I was only 15 when it all started. I was a kid, innocent and uncertain of anything but my relationship with God. I had faith in Him and that got me through school and helped with my relationships, I was on a good path and I was happy with myself and with God.
I met him at a church function, the one that changed my life. We became instant best friends, inseperable. We were honest with each other and had respect for one another. Our relationship was built on the foundation of God. He was a beautiful soul: pure and respectful (or so I thought).
It was two days before my grade 10 year started, the 7th of January to be exact (two days after my birthday). We had an enormous fight on the 2nd of January. He had asked me to have sex wtih him, but I declined as I was saving myself for marriage, for the one God had chosen for me. He apologised and asked me to come see him on that day. He said we would be a group of youth from the church just having lunch before we all had to start school. I chose to have good faith in him, I thought he had a good heart.
I left the house at 12:56, I have a good memory when it comes to time. I walked into his house expecting our friends to be there.. it was empty and dark and smelled of fried food. I asked where everyone was, as I turned to look at him, he hit me over the back of my head and I blacked out. When I came to I was tied to a bed with some sort of wire, around my wrists and ankles. I remember it hurting every time I tried to move, it was barbed wire. I shouted for help, but immedately got shut up by him. I couldn't believe he was the one hurting me. I tried speaking to him but the more I said, the more impatient he became and he eventually shoved something in my mouth. Then he started... he undressed himself and then me. He hurt me in every way he could, punching me, kicking me and even stabbing me with a broken glass bottle, but that was nothing compared to the pain I felt when he was raping me.
I begged him to stop, I begged God for help. I was confused and scared and felt betrayed by my God, my savior.
After he hit me over the head again I started to fight back, I asked God for strength and He gave it to me! I cannot remember how I got loose, but I did and I ran as fast as my legs could take me. I was covered in blood, barely wearing anything and bruised all over my body. Nobody was home when I got there. I had taken a short course in first aid and used what I had learned to stitch myself up and hide the evidence. I couldn't let my parents see what had happened and they didn't.. but only for a year.

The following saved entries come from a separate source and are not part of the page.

Definition wf_gate_status (v : pfcp_gate_status_t) : bool :=
  in_range 1 (gs_ul v) && in_range 1 (gs_dl v).

Definition wf_bit_rate (v : pfcp_bit_rate_t) : bool :=
  in_range 40 (br_ul v) && in_range 40 (br_dl v).

Definition wf_redirect_information (v : pfcp_redirect_information_t) : bool :=
  bool_decide (ri_other_ip v = ip6_zero)
  && (if ri_type v =? REDIRECT_INFORMATION_IPv4 then
        is_ip46 (ri_ip v) && ip46_address_is_ip4 (ri_ip v) && bool_decide (ri_uri v = None)
      else if ri_type v =? REDIRECT_INFORMATION_IPv6 then
        is_ip46 (ri_ip v) && negb (ip46_address_is_ip4 (ri_ip v))
        && bool_decide (ri_uri v = None)
      else
        ((ri_type v =? REDIRECT_INFORMATION_HTTP) || (ri_type v =? REDIRECT_INFORMATION_SIP))
        && bool_decide (ri_ip v = ip6_zero) && vec_canon (ri_uri v)).

Definition wf_forwarding_policy (v : pfcp_forwarding_policy_t) : bool :=
  vec_canon (fp_identifier v) && (vec_len (fp_identifier v) <? 256).

Definition wf_downlink_data_service_information
  (v : pfcp_downlink_data_service_information_t) : bool :=
  let f := ddsi_flags v in
  in_range 2 f
  && opt_int (flag f F_DDSI_PPI) 8 (ddsi_paging_policy_indication v)
  && opt_int (flag f F_DDSI_QFII) 8 (ddsi_qfi v).

Definition wf_f_seid (v : pfcp_f_seid_t) : bool :=
  let f := fs_flags v in
  in_range 2 f && negb (f =? 0) && in_range 64 (fs_seid v)
  && opt_raw (flag f IE_F_SEID_IP_ADDRESS_V4) 4 ip4_zero (fs_ip4 v)
  && opt_raw (flag f IE_F_SEID_IP_ADDRESS_V6) 16 ip6_zero (fs_ip6 v).

Definition wf_node_id (v : pfcp_node_id_t) : bool :=
  if nid_type v =? NID_IPv4 then
    is_ip46 (nid_ip v) && ip46_address_is_ip4 (nid_ip v) && bool_decide (nid_fqdn v = None)
  else if nid_type v =? NID_IPv6 then
    is_ip46 (nid_ip v) && bool_decide (nid_fqdn v = None)
  else
    (nid_type v =? NID_FQDN) && bool_decide (nid_ip v = ip6_zero) && vec_canon (nid_fqdn v).

Definition wf_fq_csid (v : pfcp_fq_csid_t) : bool :=
  let no_nid := (fq_mcc v =? 0) && (fq_mnc v =? 0) && (fq_nid v =? 0) in
  (Zlen (fq_csid v) <? 16) && forallb (in_range 16) (fq_csid v)
  && (if fq_node_id_type v =? FQ_CSID_NID_IP4 then
        is_ip46 (fq_ip v) && ip46_address_is_ip4 (fq_ip v) && no_nid
      else if fq_node_id_type v =? FQ_CSID_NID_IP6 then is_ip46 (fq_ip v) && no_nid
      else
        (fq_node_id_type v =? FQ_CSID_NID_NID)
        && bool_decide (fq_ip v = ip6_zero)
        && (0 <=? fq_mcc v) && (fq_mcc v <? 1000)
        && (0 <=? fq_mnc v) && (fq_mnc v <? 1000) && in_range 12 (fq_nid v)).

Definition wf_volume_measurement (v : pfcp_volume_measurement_t) : bool :=
  let f := vm_fields v in
  in_range 3 f
  && opt_int (flag f PFCP_VOLUME_TOVOL) 64 (vm_volume_total v)
  && opt_int (flag f PFCP_VOLUME_ULVOL) 64 (vm_volume_ul v)
  && opt_int (flag f PFCP_VOLUME_DLVOL) 64 (vm_volume_dl v)
  && (vm_packets_total v =? 0) && (vm_packets_ul v =? 0) && (vm_packets_dl v =? 0).

Definition wf_dropped_dl_traffic_threshold (v : pfcp_dropped_dl_traffic_threshold_t) : bool :=
  let f := ddtt_flags v in
  in_range 8 f && flag f DDTT_DLPA && negb (flag f DDTT_DLBY)
  && in_range 64 (ddtt_downlink_packets v) && (ddtt_downlink_volume v =? 0).

Definition wf_outer_header_creation (v : pfcp_outer_header_creation_t) : bool :=
  let d := ohc_description v in
  in_range 16 d && negb (ohc_invalid d)
  && opt_int (flag d OUTER_HEADER_CREATION_GTP_ANY) 32 (ohc_teid v)
  && (if flag d OUTER_HEADER_CREATION_ANY_IP6 then is_ip46 (ohc_ip v)
      else if flag d OUTER_HEADER_CREATION_ANY_IP4 then
        is_ip46 (ohc_ip v) && ip46_address_is_ip4 (ohc_ip v)
      else bool_decide (ohc_ip v = ip6_zero))
  && opt_int (flag d OUTER_HEADER_CREATION_UDP_ANY) 16 (ohc_port v)
  && opt_int (flag d OUTER_HEADER_CREATION_C_TAG) 24 (ohc_c_tag v)
  && opt_int (flag d OUTER_HEADER_CREATION_S_TAG) 24 (ohc_s_tag v).

Definition wf_flow_information (v : pfcp_flow_information_t) : bool :=
  in_range 4 (fi_direction v) && vec_canon (fi_flow_description v).

Definition wf_ue_ip_address (v : pfcp_ue_ip_address_t) : bool :=
  let f := ue_flags v in
  in_range 8 f
  && opt_raw (flag f IE_UE_IP_ADDRESS_V4) 4 ip4_zero (ue_ip4 v)
  && opt_raw (flag f IE_UE_IP_ADDRESS_V6) 16 ip6_zero (ue_ip6 v)
  && opt_int (flag f IE_UE_IP_ADDRESS_IPv6D) 8 (ue_prefix_delegation_length v)
  && opt_int (flag f IE_UE_IP_ADDRESS_IP6PL) 8 (ue_prefix_length v).

Definition wf_rate (c : bool) (r : packet_rate_t) : bool :=
  opt_int c 4 (pr_unit r) && opt_int c 16 (pr_max r).

Definition wf_packet_rate (v : pfcp_packet_rate_t) : bool :=
  let f := pkr_flags v in
  in_range 2 f
  && wf_rate (flag f PACKET_RATE_ULPR) (pkr_ul v)
  && wf_rate (flag f PACKET_RATE_DLPR) (pkr_dl v)
  && wf_rate false (pkr_a_ul v) && wf_rate false (pkr_a_dl v).
(* ===== verification/PfcpLeafRt.v ===== *)
(** * Round trip of every simple element

    The remaining codecs (scalars, packed octets, loops, text), the predicate
    [leaf_wf] over all codecs, the round-trip theorem, and the values the
    codecs lose. *)

From Stdlib Require Import ZArith Lia.
From stdpp Require Import base list list_numbers option numbers decidable.
From S2P Require Import Prelude PfcpIo PfcpIe PfcpLeaf PfcpIeRt.

(** ** Scalars *)

Ltac rt_scalar := rt_pre; rt_clean; rt_body.

Lemma u8_ie_rt v : in_range 8 v = true -> transports decode_u8_ie encode_u8_ie v.
Proof. unfold decode_u8_ie, encode_u8_ie. rt_scalar. Qed.
Lemma u16_ie_rt v : in_range 16 v = true -> transports decode_u16_ie encode_u16_ie v.
Proof. unfold decode_u16_ie, encode_u16_ie. rt_scalar. Qed.
Lemma u16_little_ie_rt v :
  in_range 16 v = true -> transports decode_u16_little_ie encode_u16_little_ie v.
Proof. unfold decode_u16_little_ie, encode_u16_little_ie. rt_scalar. Qed.
Lemma u32_ie_rt v : in_range 32 v = true -> transports decode_u32_ie encode_u32_ie v.
Proof. unfold decode_u32_ie, encode_u32_ie. rt_scalar. Qed.
Lemma simple_vec_ie_rt v :
  vec_canon v = true -> transports decode_simple_vec_ie encode_simple_vec_ie v.
Proof. unfold decode_simple_vec_ie, encode_simple_vec_ie. rt_scalar. Qed.
Lemma bbf_nat_outside_address_rt v :
  (Zlen v =? 4) = true -> transports decode_bbf_nat_outside_address encode_bbf_nat_outside_address v.
Proof. unfold decode_bbf_nat_outside_address, encode_bbf_nat_outside_address. rt_scalar. Qed.

Lemma masked_u8_rt n m v :
  0 <= n <= 8 -> m = Z.ones n -> in_range n v = true ->
  transports (decode_masked_u8 m) (fun v => Ok [put_u8 v]) v.
Proof.
  intros Hn Hm Hv ops [= <-] Hlen. unfold decode_masked_u8.
  pose proof (land_mask_small n v m ltac:(lia) Hm Hv) as Hl.
  assert (2 ^ n <= 2 ^ 8) by (apply Z.pow_le_mono_r; lia). btest.
  rt_bytes. do 2 yields_step. rewrite Hl. by apply yields_ret.
Qed.

Definition wf_source_interface (v : Z) : bool := in_range 2 v.
Lemma source_interface_rt v :
  wf_source_interface v = true -> transports decode_source_interface encode_source_interface v.
Proof.
  unfold wf_source_interface, decode_source_interface, encode_source_interface. rt_pre.
  enum v; rt_clean; rt_body.
Qed.

Definition wf_destination_interface (v : Z) : bool := (0 <=? v) && (v <? DST_INTF_NUM).
Lemma destination_interface_rt v :
  wf_destination_interface v = true ->
  transports decode_destination_interface encode_destination_interface v.
Proof.
  unfold wf_destination_interface, decode_destination_interface,
    encode_destination_interface, DST_INTF_NUM. rt_scalar.
Qed.

Lemma dl_buffering_suggested_packet_count_rt v :
  in_range 16 v = true ->
  transports decode_dl_buffering_suggested_packet_count
    encode_dl_buffering_suggested_packet_count v.
Proof.
  unfold decode_dl_buffering_suggested_packet_count,
    encode_dl_buffering_suggested_packet_count, transports.
  destruct (v <? 256) eqn:E; rt_scalar.
Qed.
Definition pfcp_usage_report_srr_group : list pfcp_group_ie_def := group_table
  [0 |-> ie PFCP_IE_URR_ID "urr_id"; (* USAGE_REPORT_URR_ID *)
   1 |-> ie PFCP_IE_UR_SEQN "ur_seqn"; (* USAGE_REPORT_UR_SEQN *)
   2 |-> ie PFCP_IE_USAGE_REPORT_TRIGGER "usage_report_trigger"; (* USAGE_REPORT_USAGE_REPORT_TRIGGER *)
   3 |-> ie PFCP_IE_START_TIME "start_time"; (* USAGE_REPORT_START_TIME *)
   4 |-> ie PFCP_IE_END_TIME "end_time"; (* USAGE_REPORT_END_TIME *)
   5 |-> ie PFCP_IE_VOLUME_MEASUREMENT "volume_measurement"; (* USAGE_REPORT_VOLUME_MEASUREMENT *)
   6 |-> ie PFCP_IE_DURATION_MEASUREMENT "duration_measurement"; (* USAGE_REPORT_DURATION_MEASUREMENT *)
   7 |-> ie PFCP_IE_APPLICATION_DETECTION_INFORMATION "application_detection_information"; (* USAGE_REPORT_APPLICATION_DETECTION_INFORMATION *)
   8 |-> ie PFCP_IE_UE_IP_ADDRESS "ue_ip_address"; (* USAGE_REPORT_UE_IP_ADDRESS *)
   9 |-> ie PFCP_IE_NETWORK_INSTANCE "network_instance"; (* USAGE_REPORT_NETWORK_INSTANCE *)
   10 |-> ie PFCP_IE_TIME_OF_FIRST_PACKET "time_of_first_packet"; (* USAGE_REPORT_TIME_OF_FIRST_PACKET *)
   11 |-> ie PFCP_IE_TIME_OF_LAST_PACKET "time_of_last_packet"; (* USAGE_REPORT_TIME_OF_LAST_PACKET *)
   12 |-> ie PFCP_IE_USAGE_INFORMATION "usage_information"; (* USAGE_REPORT_USAGE_INFORMATION *)
   13 |-> ie PFCP_IE_QUERY_URR_REFERENCE "query_urr_reference"; (* USAGE_REPORT_QUERY_URR_REFERENCE *)
   15 |-> ie PFCP_IE_ETHERNET_TRAFFIC_INFORMATION "ethernet_traffic_information"; (* USAGE_REPORT_ETHERNET_TRAFFIC_INFORMATION *)
   16 |-> ie_vendor VENDOR_TRAVELPING PFCP_IE_TP_NOW "tp_now"; (* USAGE_REPORT_TP_NOW *)
   17 |-> ie_vendor VENDOR_TRAVELPING PFCP_IE_TP_START_TIME "tp_start_time"; (* USAGE_REPORT_TP_START_TIME *)
   18 |-> ie_vendor VENDOR_TRAVELPING PFCP_IE_TP_END_TIME "tp_end_time" (* USAGE_REPORT_TP_END_TIME *)
  ].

It all came out and devistated my family and friends, they all started to treat me differently. I started to question my faith, wondering why my God would do this to me, why He would hurt me like this. I eventually lost all my faith, I couldn't understand what was happening and felt that God was against me.
My entire life changed: I moved schools in the begining of 2014, starting grade 11 at a new school, far away from where it happened, cutting ties with everything and everyone I had known. I was without faith for nearly two and a half years. I refused to take part in any Christian activity or even acknowledge the religion. I grew weak and scared, I was lost without God and I was not even aware of it until one day in January of 2016. It was just another day with my best friend, we climbed on his motorbike and went to see another friend of ours. We met at a restaurant where she was with her father and a newer friend of hers. From the day I met this new friend I felt God more than ever, I felt Him pushing me towards this pure and beautiful spirit. I ignored it for a while, but we ended up becoming the perfect friends in a matter of 3 or 4 days.
Our relationship has grown into such a beautiful friendship and we have become a fundimental par of each other's lives. Of course I was scared at first of being this close to a guy again, but as we grew closer I felt safer, closer to God. It was such a big change for me and happened so quickly that I was overwhelmed by it all, but one day, he asked me about my relationship with God. He defined it as the perfect relationship and explained to me what it was like being so loved by someone so perfect and it made me think of what had happened and how it could all change if I just gave my life back to God, asked for forgiveness and tired again. So, I did, it took time, but I started to focus on God, I foused on every blessing He had given me, including this new, amazing human being to guide me towards Him and that is what he has been doing. I got back to God, back to life because of this person that decided to follow God's orders and bring me back.
I am now even prouder than before to say that: I serve God, I will follow and spread His word and show others the beauty He has given me.
I have a tatto that reads: Live Strong. I do and always will live strong through God.